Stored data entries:

Fixpoint lastIndexOf_from (s pat : jsstring) (i acc : Z) : Z :=
  let acc' := if startsWith s pat then i else acc in
  match s with
  | [] => acc'
  | _ :: s' => lastIndexOf_from s' pat (i + 1) acc'
  end.

(** [s.lastIndexOf(pat)] *)
Definition lastIndexOf (s pat : jsstring) : Z :=
  lastIndexOf_from s pat 0 (-1).

(** [s.substring(a, b)]: both indices are clamped to [0, length] and
    swapped when [a > b]. *)
Definition substring (s : jsstring) (a b : Z) : jsstring :=
  let a' := clampIndex s a in
  let b' := clampIndex s b in
  firstn (Nat.max a' b' - Nat.min a' b') (skipn (Nat.min a' b') s).

(** [s.substring(a)] *)
Definition substringFrom (s : jsstring) (a : Z) : jsstring :=
  substring s a (jslength s).

(** [s.split(sep)] for a separator of one code unit; the result always
    has at least one piece. *)
Fixpoint split (sep : N) (s : jsstring) : list jsstring :=
  match s with
  | [] => [[]]
  | c :: s' =>
      if (c =? sep)%N then [] :: split sep s'
      else match split sep s' with
           | [] => [[c]]
           | p :: ps => (c :: p) :: ps
           end
  end.

(** ECMAScript WhiteSpace and LineTerminator code units. *)
Definition isWhiteSpace (c : N) : bool :=
  ((9 <=? c) && (c <=? 13) || (c =? 32) || (c =? 160) || (c =? 0x1680)
   || (0x2000 <=? c) && (c <=? 0x200A)
   || (c =? 0x2028) || (c =? 0x2029) || (c =? 0x202F) || (c =? 0x205F)
   || (c =? 0x3000) || (c =? 0xFEFF))%N.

About this exercise => Filter the records for lines holding the string "Definition". Copy each one.

Response to the exercise =>
Definition lastIndexOf (s pat : jsstring) : Z :=
Definition substring (s : jsstring) (a b : Z) : jsstring :=
Definition substringFrom (s : jsstring) (a : Z) : jsstring :=
Definition isWhiteSpace (c : N) : bool :=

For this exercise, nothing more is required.